Source: Koneman E, Allen S, Janda W, Schreckenberger P, Winn W. (2004). Diagnostic microbiologique. 5e éd. Éditorial Panamericana SA Argentine.

Contrôle de qualité

A titre de contrôle de stérilité, un ou deux tubes sont incubés sans inoculation dans une étuve à 37 ° C pendant 24 heures. On s'attend à ce qu'après cette période, il n'y ait pas de croissance ou de changement de couleur.

Comme contrôle de qualité, des souches certifiées connues peuvent être utilisées, telles que: Escherichia coli ATCC 25922, Enterobacter aerogenes ATCC 13048, Klebsiella pneumoniae ATCC 13883, Salmonella typhimurium ATCC 14028, Shigella sonnei ATCC 29930, Proteus vulgaris ATCC 13315.

Les résultats attendus sont: Escherichia coli H ₂ S négatif, indole et motilité positive, Enterobacter aerogenes uniquement motilité positive, Salmonella typhimurium H ₂ S et motilité positive, avec indole négatif. Proteus vulgaris tous positifs, tandis que Klebsiella pneumoniae et Shigella sont tous négatifs.

Limites

-Certaines souches de Morganella morganii, entre autres, peuvent produire un pigment brunâtre dans ce milieu en raison de la production de mélanine, cela ne doit pas être confondu avec le précipité de sulfure ferreux. Chez les professionnels inexpérimentés, cette situation peut générer des faux positifs dans l'interprétation du test H ₂ S.
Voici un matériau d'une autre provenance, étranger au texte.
(* ===== verification/LexicalIndexRecovery.v ===== *)
(** * In-memory index: restarts

    A collection that is clean is served after a restart as it was in memory, and
    whatever a restart maps was written whole. *)

From Stdlib Require Import SpecFloat.
From S2P Require Import Prelude CText MMapFormat MMapIndex MMapIndexProps DocValues LexicalTerms LexicalTermsProps LexicalIndex LexicalIndexInv LexicalIndexProps LexicalIndexReads LexicalIndexDisk.
Import LexicalTerms LexicalTermsProps LexicalIndex LexicalIndexInv LexicalIndexProps LexicalIndexReads LexicalIndexDisk.

Module LexicalIndexRecovery.

#[local] Strategy expand [exec].

(** ** Searching what was written *)

(** A mapped index answers every term with the postings of these documents. *)

Definition serves (c : bytes) (D : docs) (ix : MMapIndex.mapped_index) : Prop :=
  forall T, T <> [] -> size T < 2 ^ 31 -> exists ps, MMapIndex.SearchTerm ix T = Some (MMapIndex.stored <$> MMapIndexProps.hash_order ps) /\ ps ≡ₚ postings_of c D T.

Definition holds (c : bytes) (D : docs) (m : term_map) : Prop := forall t, get m t ≡ₚ postings_of c D t.

Lemma load_valid f ix : MMapIndex.LoadIndex f = Some ix -> MMapIndex.Valid ix = true.
Proof. unfold MMapIndex.LoadIndex. intros H. repeat case_match; simplify_eq; done. Qed.

Lemma written_serves c D m f :
  holds c D m -> MMapIndex.WriteIndex {[c := m]} c = Some f -> MMapIndexProps.files_fit f ->
  exists ix, MMapIndex.LoadIndex f = Some ix /\ serves c D ix.
Proof.
  intros Hm Hw Hfit. destruct (MMapIndexProps.WriteIndex_inv _ _ _ _ (lookup_singleton_eq c m) Hw) as (pb & offs & Hlen & Hpb & ->).
  exists (MMapIndexProps.written_index m pb offs). split; [by apply MMapIndexProps.load_written|]. intros T HT HsT. exists (get m T). split; [|apply Hm].
  apply MMapIndexProps.files_fit_some in Hfit as (_ & F2 & _ & F4). rewrite MMapIndexProps.size_written in F2, F4 by done.
  apply MMapIndexProps.SearchTerm_written; try done; unfold size in *; lia.
Qed.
-Les bactéries aérobies strictes ne se développeront qu'à la surface du tube, ce qui rend difficile l'interprétation de la motilité.

Références

1. Laboratoires BD. BBL SIM Medium. 2008. Disponible sur: bd.com
2. Laboratoires Neogen. Moyen SIM. Disponible à: foodsafety
3. Difco Francisco Soria Melguizo. Moyen SIM. 2009. Disponible sur:
4. Laboratoire Brizuela-Lab. SIM moyenne. Disponible sur:.brizuela-lab.com
5. Laboratoires Britannia. SIM moyenne. 2015. Disponible sur: studyres.es/doc
6. Koneman E, Allen S, Janda W, Schreckenberger P, Winn W. (2004). Diagnostic microbiologique. 5e éd. Éditorial Panamericana SA Argentine.